Tiefere Einblicke gewinnen: Nutzer schreiben Tagebuch

Schreiben (Christian Seidel/www.pixelio.de)Labtests sind gut geeignet, um akute Usabilityprobleme einer Software, Website oder eines Geräts aufzudecken. Mit Befragungen findet man heraus, wie etwas beim Kunden ankommt und was seine Wünsche an und Vorstellungen von einem Produkt sind.
Aber was ist mit Fragen, die sich auf einen realen Nutzungskontext beziehen? Wie deckt man auf, ob ein Gerät tatsächlich nur für den ursprünglich vorgesehenen Zweck genutzt wird? Welche Lerneffekte lassen sich bei der Gewöhnung an ein neues Gerät beobachten und wie schnell stellen sie sich ein?

Bei diesen Fragen stößt eine punktuelle Fragemethode an ihre Grenzen. Fragen zu persönlichen Nutzungskontexten werden dort oft verallgemeinert und lediglich aus der Erinnerung heraus wiedergegeben.
Sobald die individuelle Nutzung eines bestimmten Produkts in Vordergrund steht, bietet sich deshalb eine Tagebuchmethode an, mit der eine Person über einen längeren Zeitraum begleitet wird.
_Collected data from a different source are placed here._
(** * abs_scrape: the Grist client, the upload pipeline and the sample-board
    generators

    A shallow embedding of [grist_client.py], [grist_integration.py] and of
    the spreadsheet-writing part of the three [create_*_board.py] scripts,
    followed by the properties the specification states about them.

    Conventions.
    - A Python value is a [pyvalue]; a [dict] with string keys is an
      association list in insertion order, with [dict_set] behaving like
      [d[k] = v] (update in place, or append at the end).
    - Client code runs in a state-and-exception monad [M].  The state holds
      the remote side and the trace of calls made to [requests.request].
    - [print] calls are not modelled. *)

From Stdlib Require Import String Ascii List ZArith Lia Bool Floats DecimalString.
Import ListNotations.
Local Open Scope string_scope.
Local Open Scope list_scope.
Set Warnings "-register-all".

(* ===================================================================== *)
(** ** Python values *)
(* ===================================================================== *)

(** A [datetime.datetime] object. *)
Record datetime := mk_datetime {
  dt_year : Z; dt_month : Z; dt_day : Z;
  dt_hour : Z; dt_minute : Z; dt_second : Z; dt_microsecond : Z;
  dt_utcoffset : option Z
}.

(** The values that reach the client: what [json.load] and [csv.DictReader]
    produce, plus [datetime] objects, which the type inference tests for. *)
Inductive pyvalue : Type :=
| PNone
| PBool (b : bool)
| PInt (n : Z)
| PFloat (x : float)
| PStr (s : string)
| PDatetime (d : datetime)
| PList (items : list pyvalue)
| PDict (items : list (string * pyvalue)).

(** Exceptions the modelled code can raise. *)
Inductive exn : Type :=
| HTTPError (status : Z)          (* response.raise_for_status() *)
| RequestException                (* requests.request itself raised *)
| JSONDecodeError                 (* response.json() *)
| KeyError (key : string)
| ValueError (msg : string)
| TypeError
| AttributeError.

Inductive result (A : Type) : Type :=
| Ok (a : A)
| Raise (e : exn).
Arguments Ok {A} a.
Arguments Raise {A} e.

(* ===================================================================== *)
(** ** Dictionaries with string keys *)
(* ===================================================================== *)

Definition dict (V : Type) : Type := list (string * V).

Section Dict.
Context {V : Type}.

(** [d.get(k)] *)
Fixpoint dict_get (k : string) (d : dict V) : option V :=
  match d with
  | [] => None
  | (k', v) :: d' => if String.eqb k' k then Some v else dict_get k d'
  end.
Dabei können kritische Ereignisse, z.B. Bedienungsprobleme und Verständnisschwierigkeiten im Vordergrund stehen, mit der Intention, diese zu beheben. Aber auch eine begleitende Beobachtung, deren Fragestellung etwas allgemeiner gefasst ist kann wertvolle Hinweise beispielsweise für eine Weiterentwicklung eines Produkts liefern.
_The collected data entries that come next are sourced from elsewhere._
Lemma view_index_None a n : alloc_wf a → as_index (view a) !! n = None ↔ al_idxByName a !! n = None.
Proof.
  intros Hwf. simpl. rewrite lookup_omap. destruct (al_idxByName a !! n) as [l|] eqn:E; [|done].
  destruct (wf_index a Hwf _ _ E) as (ci & Hci & _). simpl. by rewrite Hci.
Qed.

Lemma view_info_None a uid : alloc_wf a → as_info (view a) !! uid = None ↔ al_clusterInfoMap a !! uid = None.
Proof.
  intros Hwf. simpl. rewrite lookup_omap. destruct (al_clusterInfoMap a !! uid) as [l|] eqn:E; [|done].
  destruct (wf_info a Hwf _ _ E) as (ci & Hci & _). simpl. by rewrite Hci.
Qed.

(** Writing through a live pointer, keeping the identity of the cluster. *)
Section Write.
Context (a : allocator) (uid : string) (l : positive) (f : ClusterInfo → ClusterInfo).
Hypothesis (Hwf : alloc_wf a) (Hl : al_clusterInfoMap a !! uid = Some l).
Hypothesis (Hid : ∀ ci, al_heap a !! l = Some ci →
  dc_UID (ci_cluster (f ci)) = dc_UID (ci_cluster ci) ∧ dc_key (ci_cluster (f ci)) = dc_key (ci_cluster ci)).

Lemma write_lookup l' ci : al_heap a !! l' = Some ci →
  ∃ ci', alter f l (al_heap a) !! l' = Some ci' ∧ dc_UID (ci_cluster ci') = dc_UID (ci_cluster ci) ∧
         dc_key (ci_cluster ci') = dc_key (ci_cluster ci).
Proof.
  intros E. destruct (decide (l' = l)) as [->|].
  - rewrite lookup_alter_eq, E. eexists. split; [done|]. by apply Hid.
  - rewrite lookup_alter_ne by done. eauto.
Qed.

Lemma write_wf : alloc_wf (with_heap (alter f l (al_heap a)) a).
Proof.
  split; simpl.
  - intros u l' E. destruct (wf_info a Hwf _ _ E) as (ci & Hci & Hu).
    destruct (write_lookup _ _ Hci) as (ci' & ? & ? & ?). exists ci'. split; [done|congruence].
  - intros n l' E. destruct (wf_index a Hwf _ _ E) as (ci & Hci & Hn & Hm).
    destruct (write_lookup _ _ Hci) as (ci' & ? & Hu & ?). exists ci'. rewrite Hu. split_and!; congruence.
  - intros l' [ci' E]. apply (wf_next a Hwf). destruct (al_heap a !! l') eqn:E'; [eauto|].
    destruct (decide (l' = l)) as [->|]; [rewrite lookup_alter_eq in E|rewrite lookup_alter_ne in E by done];
      by rewrite E' in E.
Qed.

Lemma write_view :
  view (with_heap (alter f l (al_heap a)) a) =
  mkAssignment (alter (λ cd, (ci_cluster (f (mkCI cd.1 cd.2)), ci_dpus (f (mkCI cd.1 cd.2)))) uid
                  (as_info (view a))) (as_index (view a)).
Proof.
  unfold view. simpl. f_equal; apply map_eq; intros k; rewrite !lookup_omap.
  - destruct (decide (k = uid)) as [->|Hne].
    + rewrite lookup_alter_eq, lookup_omap, Hl. simpl. rewrite lookup_alter_eq.
      by destruct (al_heap a !! l) as [[]|].
    + rewrite lookup_alter_ne, lookup_omap by done. destruct (al_clusterInfoMap a !! k) as [l'|] eqn:E; [|done].
      simpl. rewrite lookup_alter_ne; [done|]. intros ->.
      destruct (wf_info a Hwf _ _ E) as (? & ? & ?). destruct (wf_info a Hwf _ _ Hl) as (? & ? & ?). congruence.
  - destruct (al_idxByName a !! k) as [l'|]; [|done]. simpl.
    destruct (al_heap a !! l') as [ci|] eqn:E.
    + destruct (write_lookup _ _ E) as (? & -> & ? & ?). simpl. by f_equal.
    + destruct (decide (l' = l)) as [->|]; [rewrite lookup_alter_eq|rewrite lookup_alter_ne by done]; by rewrite E.
Qed.
End Write.

(** The DPUs of the cluster under an indexed name are rewritten. *)
Lemma write_dpus a n l (h : gmap string DPU → gmap string DPU) :
  alloc_wf a → al_idxByName a !! n = Some l →
  let a' := with_heap (alter (λ ci, mkCI (ci_cluster ci) (h (ci_dpus ci))) l (al_heap a)) a in
  ∃ uid, as_index (view a) !! n = Some uid ∧ alloc_wf a' ∧ view a' = on_dpus uid h (view a).
Proof.
  intros Hwf E. destruct (wf_index a Hwf _ _ E) as (ci & Hci & _ & Hm).
  exists (dc_UID (ci_cluster ci)). split; [by eapply view_index|]. split.
  - eapply write_wf; [done|]. intros ? _. done.
  - rewrite (write_view _ _ _ _ Hwf Hm); [|done]. done.
Qed.

Lemma saveCluster_step a dc :
  alloc_wf a → not_renamed (view a) (CallSaveCluster dc) →
  alloc_wf (saveCluster dc a) ∧ view (saveCluster dc a) = spec_step (view a) (CallSaveCluster dc).
Proof.
  intros Hwf Hren. unfold saveCluster. destruct (al_clusterInfoMap a !! dc_UID dc) as [l|] eqn:E.
  - destruct (wf_info a Hwf _ _ E) as (ci & Hci & Hu). pose proof (view_info _ _ _ _ E Hci) as Hv.
    assert (∀ ci', al_heap a !! l = Some ci' → dc_UID dc = dc_UID (ci_cluster ci') ∧
              dc_key dc = dc_key (ci_cluster ci')) as Hid.
    { intros ci' ?. simplify_eq. split; [done|]. symmetry. by eapply Hren. }
    split; [by eapply (write_wf a l)|]. rewrite (write_view a _ l (λ ci, mkCI dc (ci_dpus ci)) Hwf E Hid).
    unfold spec_step. rewrite Hv. f_equal. apply map_eq. intros k.
    destruct (decide (k = dc_UID dc)) as [->|];
      [rewrite lookup_alter_eq, lookup_insert_eq, Hv|rewrite lookup_alter_ne, lookup_insert_ne by done]; done.
  - assert (al_heap a !! al_next a = None) as Hfresh.
    { destruct (al_heap a !! al_next a) eqn:Ef; [|done].
      pose proof (wf_next a Hwf (al_next a) (mk_is_Some _ _ Ef)). lia. }
    assert (∀ l ci, al_heap a !! l = Some ci → <[al_next a := mkCI dc ∅]> (al_heap a) !! l = Some ci) as Hkeep.
    { intros l ci Hl. rewrite lookup_insert_ne; [done|congruence]. }
    split; [split; simpl|].
    + intros u l. rewrite lookup_insert_Some. intros [[<- <-]|[_ El]].
      * rewrite lookup_insert_eq. by eexists.
      * destruct (wf_info a Hwf _ _ El) as (? & ? & ?). eauto.
    + intros n l. rewrite lookup_insert_Some. intros [[<- <-]|[_ El]].
      * rewrite lookup_insert_eq. eexists. split; [done|]. simpl. by rewrite lookup_insert_eq.
      * destruct (wf_index a Hwf _ _ El) as (ci & Hc & ? & ?). exists ci. split_and!; [eauto|done|].
        rewrite lookup_insert_ne; [done|congruence].
    + intros l. rewrite lookup_insert_is_Some. intros [<-|[_ Hl]]; [lia|].
      pose proof (wf_next a Hwf _ Hl). lia.
    + pose proof (proj2 (view_info_None _ _ Hwf) E) as Ev. unfold spec_step. rewrite Ev.
      unfold view. simpl. f_equal; apply map_eq; intros k; rewrite lookup_omap.
      * destruct (decide (k = dc_UID dc)) as [->|];
          [rewrite !lookup_insert_eq; simpl; by rewrite lookup_insert_eq|].
        rewrite !lookup_insert_ne, lookup_omap by done.
        destruct (al_clusterInfoMap a !! k) as [l|] eqn:El; [|done].
        destruct (wf_info a Hwf _ _ El) as (ci & Hc & _). simpl. by rewrite (Hkeep _ _ Hc), Hc.
      * destruct (decide (k = dc_key dc)) as [->|];
          [rewrite !lookup_insert_eq; simpl; by rewrite lookup_insert_eq|].
        rewrite !lookup_insert_ne, lookup_omap by done.
        destruct (al_idxByName a !! k) as [l|] eqn:El; [|done].
        destruct (wf_index a Hwf _ _ El) as (ci & Hc & _). simpl. by rewrite (Hkeep _ _ Hc), Hc.
Qed.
Betrachtet man beispielsweise diesen Fall: Ein Nutzer bekommt ein neues Handy. Die modernen Geräte können fast alles, aber welche Probleme treten in der Eingewöhnungsphase und beim späteren Gebrauch des Geräts auf? Welche Rolle spielt das Gerät für den Alltag und das Sozialverhalten des Nutzers? Welche Funktionen werden tatsächlich benutzt? Und zu welchem Anlass?
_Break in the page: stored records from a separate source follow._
(* ===== verification/ClusterMetadata.v ===== *)
(** The labels and annotations a DPU carries over to its node in the DPU cluster
    (internal/provisioning/controllers/util/util.go): merging the DPUSet template
    with the DPUDevice, applying the result to the node, and noticing that the
    node is behind. *)

From S2P Require Import Prelude.
From S2P Require Import Meta.
From S2P Require Import Conditions.
From S2P Require Import DPUTypes.
From S2P Require Import Kubernetes.
From S2P Require Import FakeClient.

Definition LastAppliedLabelsOnDPUKey := DPUProvisioningPrefix +:+ "last-applied-labels-on-dpu".
Definition LastAppliedAnnotationsOnDPUKey := DPUProvisioningPrefix +:+ "last-applied-annotations-on-dpu".

Definition with_no_meta (labels ann : gmap string string) (n : Node) : Node :=
  mkNode (no_Name n) labels ann (no_Conditions n) (no_Addresses n) (no_Taints n).

(** ** Operations *)

Section Metadata.
Context {K : Codec} {R : MapRange}.

(** The keys are in the order the map was visited. *)
Definition GetRemovedLabels (oldLabels newLabels : gmap string string) : list string :=
  filter (λ key, newLabels !! key = None) (range_map oldLabels).*1.

Definition delete_keys (keys : list string) (m : gmap string string) : gmap string string :=
  foldl (λ m key, delete key m) m keys.

(** [for key, value := range labels { m[key] = value }] *)
Definition set_all (labels m : gmap string string) : gmap string string :=
  foldl (λ m kv, <[kv.1 := kv.2]> m) m (range_map labels).

(** One of the two halves of [UpdateLabelsAndAnnotationsToNode]: the map that is
    updated, given the wanted entries and the ones last applied. *)
Definition apply_entries (old wanted m : gmap string string) : gmap string string :=
  delete_keys (GetRemovedLabels old wanted) (set_all wanted m).

(** [json.Unmarshal] of an annotation that may be absent. *)
Definition last_applied (key : string) (ann : gmap string string) : Res (gmap string string) :=
  match ann !! key with
  | None => Ok ∅
  | Some str => unjson_map str
  end.

(** [UpdateLabelsAndAnnotationsToNode], up to the patch. *)
Definition updated_node (node : Node) (labels annotations : gmap string string) : Res Node :=
  match last_applied LastAppliedLabelsOnDPUKey (no_Annotations node) with
  | Err err => Err err
  | Ok oldLabels =>
      let nodeLabels := apply_entries oldLabels labels (no_Labels node) in
      let ann := <[LastAppliedLabelsOnDPUKey := json_map labels]> (no_Annotations node) in
      match last_applied LastAppliedAnnotationsOnDPUKey ann with
      | Err err => Err err
      | Ok oldAnn =>
          let ann := apply_entries oldAnn annotations ann in
          let ann := <[LastAppliedAnnotationsOnDPUKey := json_map annotations]> ann in
          Ok (with_no_meta nodeLabels ann node)
      end
  end.

Definition UpdateLabelsAndAnnotationsToNode {W} {C : Client W} (dc : DPUCluster) (node : Node)
    (labels annotations : gmap string string) : SM W (option GoError) :=
  match updated_node node labels annotations with
  | Err err => mret (Some err)
  | Ok node' => patchClusterNode dc node node'
  end.

Definition NeedUpdateLabelsOnNodeInDPUCluster (dpuNode : Node) (labelsOnDPUObject : gmap string string) : Res bool :=
  match last_applied LastAppliedLabelsOnDPUKey (no_Annotations dpuNode) with
  | Err err => Err err
  | Ok lastAppliedLabels => Ok (bool_decide (labelsOnDPUObject ≠ lastAppliedLabels))
  end.

Definition NeedUpdateAnnotationsOnNodeInDPUCluster (dpuNode : Node) (annotationsOnDPUObject : gmap string string)
    : Res bool :=
  match last_applied LastAppliedAnnotationsOnDPUKey (no_Annotations dpuNode) with
  | Err err => Err err
  | Ok lastApplied => Ok (bool_decide (annotationsOnDPUObject ≠ lastApplied))
  end.

(** The loop over the entries of the device, for labels and for annotations. *)
Fixpoint merge_entries (kind : string) (entries : list (string * string)) (m : gmap string string)
    : Res (gmap string string) :=
  match entries with
  | [] => Ok m
  | (k, v) :: entries =>
      match m !! k with
      | Some existing =>
          if decide (existing ≠ v) then
            Err (errorf (kind +:+ " key " +:+ quoted k +:+ ": DPUSet template and DPUDevice disagree ("
                         +:+ quoted existing +:+ " vs " +:+ quoted v +:+ ")"))
          else merge_entries kind entries (<[k := v]> m)
      | None => merge_entries kind entries (<[k := v]> m)
      end
  end.

(** A cluster spec is its NodeLabels and NodeAnnotations. *)
Definition MergeDPUClusterNodeMetadata (template device : option (gmap string string * gmap string string))
    : Res (gmap string string * gmap string string) :=
  let labels := match template with Some t => set_all t.1 ∅ | None => ∅ end in
  let annotations := match template with Some t => set_all t.2 ∅ | None => ∅ end in
  match device with
  | None => Ok (labels, annotations)
  | Some d =>
      match merge_entries "label" (range_map d.1) labels with
      | Err err => Err err
      | Ok labels =>
          match merge_entries "annotation" (range_map d.2) annotations with
          | Err err => Err err
          | Ok annotations => Ok (labels, annotations)
          end
      end
  end.
End Metadata.

Section Reads.
Context {W : Type} {C : Client W}.

Definition GetNodeFromDPUCluster (dpu : DPU) : SM W (Res Node) :=
  let c := sp_Cluster (dpu_Spec dpu) in
  r ← getDPUCluster (mkNN (kc_Namespace c) (kc_Name c));
  match r with
  | Err err => mret (Err err)
  | Ok dpuCluster =>
      e ← connectCluster dpuCluster;
      match e with
      | Some err => mret (Err err)
      | None => getClusterNode dpuCluster (mkNN (kc_Namespace c) (dpu_Name dpu))
      end
  end.

Definition ShouldSkipHWProvisioning (dpu : DPU) : SM W (Res bool) :=
  r ← getDPUDevice (mkNN (dpu_Namespace dpu) (sp_DPUDeviceName (dpu_Spec dpu)));
  mret (match r with
        | Err err => Err (wrapf ("failed to get DPUDevice " +:+ sp_DPUDeviceName (dpu_Spec dpu) +:+ ": ") err)
        | Ok dpuDevice => Ok (bool_decide (dd_Labels dpuDevice !! DPUDeviceLabelSkipHWProvisioning = Some "true"))
        end).
End Reads.

(** ** Lemmas *)

Section Lemmas.
Context {K : Codec} {KL : CodecLaws K} {R : MapRange} {RL : MapRangeLaws R}.

Lemma lookup_delete_keys keys (m : gmap string string) k :
  delete_keys keys m !! k = if decide (k ∈ keys) then None else m !! k.
Proof.
  unfold delete_keys. induction keys as [|key keys IH] using rev_ind; [by rewrite decide_False by apply not_elem_of_nil|].
  rewrite foldl_app. simpl. destruct (decide (k = key)) as [->|].
  - rewrite lookup_delete_eq, decide_True; [done|]. apply elem_of_app. right. by left.
  - rewrite lookup_delete_ne, IH by done. repeat case_decide; try done; set_solver.
Qed.

Lemma foldl_insert_lookup (kvs : list (string * string)) (m : gmap string string) k :
  NoDup kvs.*1 →
  foldl (λ m kv, <[kv.1 := kv.2]> m) m kvs !! k =
  match (list_to_map kvs : gmap string string) !! k with Some v => Some v | None => m !! k end.
Proof.
  revert m. induction kvs as [|[k' v'] kvs IH]; intros m Hnd; simpl in *; [by rewrite lookup_empty|].
  apply NoDup_cons in Hnd as [Hk Hnd]. rewrite IH by done.
  destruct (decide (k = k')) as [->|].
  - rewrite lookup_insert_eq, not_elem_of_list_to_map_1 by done. by rewrite lookup_insert_eq.
  - by rewrite !lookup_insert_ne by done.
Qed.

Lemma NoDup_range_map (m : gmap string string) : NoDup (range_map m).*1.
Proof. rewrite (range_map_perm m). apply NoDup_fst_map_to_list. Qed.

Lemma list_to_map_range (m : gmap string string) : list_to_map (range_map m) = m.
Proof.
  apply map_eq. intros k. apply option_eq. intros v.
  rewrite <- elem_of_list_to_map by apply NoDup_range_map. apply elem_of_range_map.
Qed.

Lemma set_all_union labels m : set_all labels m = labels ∪ m.
Proof.
  apply map_eq. intros k. unfold set_all. rewrite foldl_insert_lookup by apply NoDup_range_map.
  rewrite list_to_map_range, lookup_union. by destruct (labels !! k), (m !! k).
Qed.

Lemma elem_of_GetRemovedLabels old new k :
  k ∈ GetRemovedLabels old new ↔ is_Some (old !! k) ∧ new !! k = None.
Proof.
  unfold GetRemovedLabels. rewrite list_elem_of_filter, list_elem_of_fmap. split.
  - intros [Hn ([k' v] & -> & Hin)]. apply elem_of_range_map in Hin. by split.
  - intros [[v Hv] Hn]. split; [done|]. exists (k, v). split; [done|]. by apply elem_of_range_map.
Qed.

(** Wanted entries are set, entries that were applied and are no longer wanted
    are gone, and the others are as before. *)
Lemma lookup_apply_entries old wanted m k :
  apply_entries old wanted m !! k =
  match wanted !! k with
  | Some v => Some v
  | None => if decide (is_Some (old !! k)) then None else m !! k
  end.
Proof.
  unfold apply_entries. rewrite lookup_delete_keys, set_all_union, lookup_union.
  destruct (wanted !! k) as [v|] eqn:E.
  - rewrite decide_False; [by destruct (m !! k)|]. rewrite elem_of_GetRemovedLabels. naive_solver.
  - assert (k ∈ GetRemovedLabels old wanted ↔ is_Some (old !! k)) as Hi
      by (rewrite elem_of_GetRemovedLabels; naive_solver).
    repeat case_decide; try tauto. by destruct (m !! k).
Qed.

Lemma merge_entries_spec kind (kvs : list (string * string)) m :
  NoDup kvs.*1 →
  match merge_entries kind kvs m with
  | Ok m' => (∀ k v, (k, v) ∈ kvs → m !! k = None ∨ m !! k = Some v) ∧ m' = list_to_map kvs ∪ m
  | Err e => ∃ k v v', (k, v) ∈ kvs ∧ m !! k = Some v' ∧ v' ≠ v
  end.
Proof.
  revert m. induction kvs as [|[k v] kvs IH]; intros m Hnd; simpl in *.
  { split; [by intros ? ? ?%elem_of_nil|]. by rewrite map_empty_union. }
  apply NoDup_cons in Hnd as [Hk Hnd].
  assert (∀ v', (k, v') ∉ kvs) as Hk' by (intros v' Hin; apply Hk; by apply (list_elem_of_fmap_2 fst) in Hin).
  assert (match merge_entries kind kvs (<[k:=v]> m) with
          | Ok m' => (m !! k = None ∨ m !! k = Some v) →
              (∀ k0 v0, (k0, v0) ∈ (k, v) :: kvs → m !! k0 = None ∨ m !! k0 = Some v0) ∧
              m' = <[k:=v]> (list_to_map kvs) ∪ m
          | Err e => ∃ k0 v0 v', (k0, v0) ∈ (k, v) :: kvs ∧ m !! k0 = Some v' ∧ v' ≠ v0
          end) as HI.
  { specialize (IH (<[k:=v]> m) Hnd). destruct (merge_entries kind kvs _) as [m'|e].
    - destruct IH as [Hall ->]. intros Hm. split.
      + intros k0 v0 [[= -> ->]|Hin]%elem_of_cons; [done|]. destruct (Hall _ _ Hin) as [Hl|Hl];
          (rewrite lookup_insert_ne in Hl by (intros <-; by eapply Hk')); auto.
      + rewrite <- insert_union_l, insert_union_r; [done|]. by apply not_elem_of_list_to_map_1.
    - destruct IH as (k0 & v0 & v' & Hin & Hl & Hne). exists k0, v0, v'.
      rewrite lookup_insert_ne in Hl by (intros <-; by eapply Hk'). split; [by right|done]. }
  destruct (m !! k) as [existing|] eqn:E.
  - case_decide as D.
    + exists k, v, existing. split; [left|done].
    + subst existing. destruct (merge_entries kind kvs _); [apply HI; by right|done].
  - destruct (merge_entries kind kvs _); [apply HI; by left|done].
Qed.
End Lemmas.

Section Theorems.
Context {K : Codec} {KL : CodecLaws K} {R : MapRange} {RL : MapRangeLaws R}.

(** The two annotations that record what was applied. *)
Definition bookkeeping (k : string) : Prop :=
  k = LastAppliedLabelsOnDPUKey ∨ k = LastAppliedAnnotationsOnDPUKey.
Diese Art der Langzeitstudien, die in der Psychologie und der Sozialforschung häufig angewendet werden, werden in der Produktentwicklung und Usabilityforschung oft gescheut, da der Aufwand zur Organisation und Auswertung einer solchen Untersuchung relativ hoch ist und die gewonnenen Daten manchmal erst auf den zweiten Blick klare Antworten geben.
Aber liefert ein solcher durch eine Tagebuchmethode gewonnener Datensatz nicht unverzichtbare Hinweise auf die Weiterentwicklung grade dieses Handytyps, um beim Beispiel zu bleiben?
Meiner Meinung nach lohnt sich der Aufwand, um am Ende ein wirklich auf seine Nutzer zugeschnittenes Produkt zu entwickeln. Was meinen Sie?